In the records that come next, find every line with "falsy". Return those lines.
** Opening SUPPLIED RECORDS block **
(** The body of the loop over [content.splitlines()]. *)
Definition parse_line (cfg : config) (raw : str) : result config :=
  let line := strip raw in
  if is_empty line || startswith (py "#") line then Ok cfg
  else if startswith (py "url:") line then
    (v <- directive_value line ;; Ok (set_url cfg v))%py
  else if startswith (py "artist:") line then
    (v <- directive_value line ;; Ok (set_artist cfg v))%py
  else if startswith (py "album:") line then
    (v <- directive_value line ;; Ok (set_album cfg v))%py
  else if startswith (py "year:") line then
    (v <- directive_value line ;; Ok (set_year cfg v))%py
  else
    match re_match TRACK_LINE line with
    | Some [timestamp; title] => Ok (append_track cfg (strip title, timestamp))
    | Some _ => Raise ValueError_unpack
    | None => Ok cfg
    end.

Fixpoint parse_lines (cfg : config) (lines : list str) : result config :=
  match lines with
  | [] => Ok cfg
  | raw :: rest => (cfg' <- parse_line cfg raw ;; parse_lines cfg' rest)%py
  end.

(** [not v] for a value that is [None] or a string. *)
Definition falsy (v : option str) : bool :=
  match v with
  | None => true
  | Some s => is_empty s
  end.

Definition missing_fields (cfg : config) : list str :=
  (if falsy (url cfg) then [py "url"] else [])
  ++ (if falsy (artist cfg) then [py "artist"] else [])
  ++ (if falsy (album cfg) then [py "album"] else [])
  ++ (if is_empty (tracklist cfg) then [py "tracklist"] else []).

(** What [parse_config] prints before it calls [sys.exit(1)]. *)
Inductive message : Type :=
| msg_config_not_found
    (* "Config file not found: {filepath}" and the hint that follows *)
| msg_missing_fields (fields : str).
    (* f"Missing required fields in {filepath}: {', '.join(missing)}" *)

(** [parse_config(filepath)], once the file is looked for and read.  The
    argument is what was found at [filepath]: [None] when the file does not
    exist, else the text [read_text] returned.  The result is what was
    printed and what was returned or raised.  Looking for the file and
    reading it can raise too: [parse_config_file], further down, adds
    that. *)
Definition parse_config (file : option str) : list message * result config :=
  match file with
  | None => ([msg_config_not_found], Raise (SystemExit 1))
  | Some content =>
      match parse_lines empty_config (splitlines content) with
      | Raise e => ([], Raise e)
      | Ok cfg =>
          let missing := missing_fields cfg in
          if negb (is_empty missing)
          then ([msg_missing_fields (join (py ", ") missing)],
                Raise (SystemExit 1))
          else ([], Ok cfg)
      end
  end.

(* ================================================================== *)
(** * Helper functions                                                  *)
(* ================================================================== *)

Definition timestamp_to_seconds (timestamp : str) : result Z :=
  match split ":" timestamp with
  | [minutes; seconds] =>
      (m <- int minutes ;; s <- int seconds ;; Ok (m * 60 + s))%py
  | [hours; minutes; seconds] =>
      (h <- int hours ;; m <- int minutes ;; s <- int seconds ;;
       Ok (h * 3600 + m * 60 + s))%py
  | _ => Raise (ValueError_timestamp timestamp)
  end.

(** ** Paths

    A [pathlib.Path] of the POSIX flavour: whether it starts at the root, and
    its components.  Empty components and [.] are dropped when a string is
    read as a path (a leading double slash is not told apart from a single
    one). *)

Record path : Type := mk_path {
  anchored : bool;
  parts : list str
}.

Definition dot : str := py ".".

Definition str_eqb (a b : str) : bool :=
  if list_eq_dec ascii_dec a b then true else false.

Definition path_of_str (s : str) : path :=
  {| anchored := startswith (py "/") s;
     parts := filter (fun c => negb (is_empty c) && negb (str_eqb c dot))
                     (split "/" s) |}.

(** [p / name] *)
Definition joinpath (p : path) (name : str) : path :=
  let q := path_of_str name in
  if anchored q then q
  else {| anchored := anchored p; parts := parts p ++ parts q |}.

(** ** [split_audio] *)

(** One run of the external transcoder:
    [ffmpeg -y -i INPUT -ss SS -t T -acodec libmp3lame -ab 320k
            -map_metadata -1 OUTPUT]. *)
Record ffmpeg_call : Type := mk_ffmpeg_call {
  ff_input : path;
  ff_ss : Z;
  ff_t : number;
  ff_output : path
}.

Definition safe_title (title : str) : str := replace "/" "-" title.

(** [f"{track_num} - {safe_title}.mp3"] *)
Definition track_file_name (i : nat) (title : str) : str :=
  format_02d (Z.of_nat i) ++ py " - " ++ safe_title title ++ py ".mp3".

Section SplitAudio.

(** The transcoder, seen from the program: [subprocess.run([...])] raises
    when its arguments cannot be put together or the program cannot be run
    at all, and otherwise returns its exit status. *)
Variable ffmpeg : ffmpeg_call -> result Z.

Variable input_file : path.
Variable output_dir : path.
Variable tracklist : list (str * str).
Variable total_duration : float.

(** The [if i < len(tracklist)] of the loop body; [i] counts from 1, so
    [tracklist[i]] is the entry after the current one. *)
Definition segment_duration (i : nat) (start_seconds : Z) : result number :=
  if (i <? length tracklist)%nat then
    (next <- index tracklist i ;;
     next_start <- timestamp_to_seconds (snd next) ;;
     Ok (Int (next_start - start_seconds)))%py
  else
    (d <- float_sub_int total_duration start_seconds ;; Ok (Float d))%py.

(** The loop body up to the transcoder run: the arguments of the run for
    entry [i], once the progress line with the duration is printed. *)
Definition plan_segment (i : nat) (entry : str * str) : result ffmpeg_call :=
  let (title, start_time) := entry in
  let output_file := joinpath output_dir (track_file_name i title) in
  (start_seconds <- timestamp_to_seconds start_time ;;
   duration <- segment_duration i start_seconds ;;
   printed <- format_1f duration ;;
   Ok {| ff_input := input_file; ff_ss := start_seconds;
         ff_t := duration; ff_output := output_file |})%py.

(** [subprocess.run([...], capture_output=True, check=True)] *)
Definition run_checked (call : ffmpeg_call) : result unit :=
  (status <- ffmpeg call ;;
   if status =? 0 then Ok tt else Raise (CalledProcessError status))%py.

(** The loop [for i, (title, start_time) in enumerate(tracklist, 1)], from
    entry [i] on.  Returns the transcoder runs made, in order, and the
    value returned or the exception raised. *)
Fixpoint split_loop (i : nat) (todo : list (str * str))
  (output_files : list path) : list ffmpeg_call * result (list path) :=
  match todo with
  | [] => ([], Ok output_files)
  | entry :: rest =>
      match plan_segment i entry with
      | Raise e => ([], Raise e)
      | Ok call =>
          match run_checked call with
          | Raise e => ([call], Raise e)
          | Ok _ =>
              let (calls, r) :=
                split_loop (S i) rest (output_files ++ [ff_output call]) in
              (call :: calls, r)
          end
      end
  end.

Definition split_audio : list ffmpeg_call * result (list path) :=
  split_loop 1 tracklist [].

End SplitAudio.

(** ** [add_metadata] *)

(** An ID3 tag: its text frames, by frame identifier.  [add] replaces the
    frame of the same identifier, if there is one. *)
Definition id3 : Type := list (str * str).

Fixpoint id3_add (frame text : str) (tag : id3) : id3 :=
  match tag with
  | [] => [(frame, text)]
  | (f, t) :: tag' =>
      if str_eqb f frame then (frame, text) :: tag'
      else (f, t) :: id3_add frame text tag'
  end.

Fixpoint id3_get (frame : str) (tag : id3) : option str :=
  match tag with
  | [] => None
  | (f, t) :: tag' => if str_eqb f frame then Some t else id3_get frame tag'
  end.

Definition path_eqb (p q : path) : bool :=
  Bool.eqb (anchored p) (anchored q)
  && (if list_eq_dec (list_eq_dec ascii_dec) (parts p) (parts q)
      then true else false).

(** The tags saved so far, the latest first. *)
Definition tag_store : Type := list (path * id3).

(** [ID3(filepath)], and [ID3()] on [ID3NoHeaderError]. *)
Fixpoint id3_load (store : tag_store) (file : path) : id3 :=
  match store with
  | [] => []
  | (p, tag) :: store' => if path_eqb p file then tag else id3_load store' file
  end.

(** [audio.save(filepath)] *)
Definition id3_save (store : tag_store) (file : path) (tag : id3) : tag_store :=
  (file, tag) :: store.

Record album_info : Type := mk_album_info {
  info_artist : str;
  info_album : str;
  info_year : option str
}.

(** [f"{i}/{len(tracklist)}"] *)
Definition track_number_text (i n : nat) : str :=
  format_d (Z.of_nat i) ++ py "/" ++ format_d (Z.of_nat n).

(** The body of the loop of [add_metadata].  A frame is stored with the
    text it is given: the library's own reading of the text of a TDRC frame
    as a time stamp is not modelled. *)
Definition tag_file (info : album_info) (n : nat) (store : tag_store)
  (i : nat) (file : path) (title : str) : tag_store :=
  let audio := id3_load store file in
  let audio := id3_add (py "TIT2") title audio in
  let audio := id3_add (py "TPE1") (info_artist info) audio in
  let audio := id3_add (py "TALB") (info_album info) audio in
  let audio := id3_add (py "TRCK") (track_number_text i n) audio in
  let audio :=
    match info_year info with
    | Some y => if is_empty y then audio else id3_add (py "TDRC") y audio
    | None => audio
    end in
  id3_save store file audio.

(** The loop [for i, (filepath, (title, _)) in
    enumerate(zip(files, tracklist), 1)], from pair [i] on. *)
Fixpoint tag_loop (info : album_info) (n : nat) (i : nat)
  (pairs : list (path * (str * str))) (store : tag_store) : tag_store :=
  match pairs with
  | [] => store
  | (file, (title, _)) :: rest =>
      tag_loop info n (S i) rest (tag_file info n store i file title)
  end.

Definition add_metadata (files : list path) (tracklist : list (str * str))
  (info : album_info) (store : tag_store) : tag_store :=
  tag_loop info (length tracklist) 1 (combine files tracklist) store.

(* ================================================================== *)
(** * More built-ins: [float(s)] and [bytes.decode()]                   *)
(* ================================================================== *)

Module PyText.

(** ** [float(s)] for a string

    Surrounding whitespace is skipped (the same characters as for [int]),
    digits may be grouped by single underscores, and what is left must be
    a decimal number with an optional sign, fraction and exponent, or one
    of [inf], [infinity] and [nan] in any case.  The value is the double
    nearest to the decimal number, ties to even; beyond the largest double
    it is an infinity, without an exception. *)

(** Underscores are allowed between two digits only; [prev] is the
    character before the current one.  Returns the text without them. *)
Fixpoint drop_underscores (prev : option ascii) (s : str) : option str :=
  match s with
  | [] =>
      match prev with
      | Some p => if Ascii.eqb p underscore then None else Some []
      | None => Some []
      end
  | c :: s' =>
      if Ascii.eqb c underscore then
        match prev with
        | Some p => if is_digit p then drop_underscores (Some c) s' else None
        | None => None
        end
      else
        match prev with
        | Some p =>
            if Ascii.eqb p underscore && negb (is_digit c) then None
            else option_map (cons c) (drop_underscores (Some c) s')
        | None => option_map (cons c) (drop_underscores (Some c) s')
        end
  end.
** Closing SUPPLIED RECORDS block **
- EXERCISE ANSWER -
Definition falsy (v : option str) : bool :=
  (if falsy (url cfg) then [py "url"] else [])
  ++ (if falsy (artist cfg) then [py "artist"] else [])
  ++ (if falsy (album cfg) then [py "album"] else [])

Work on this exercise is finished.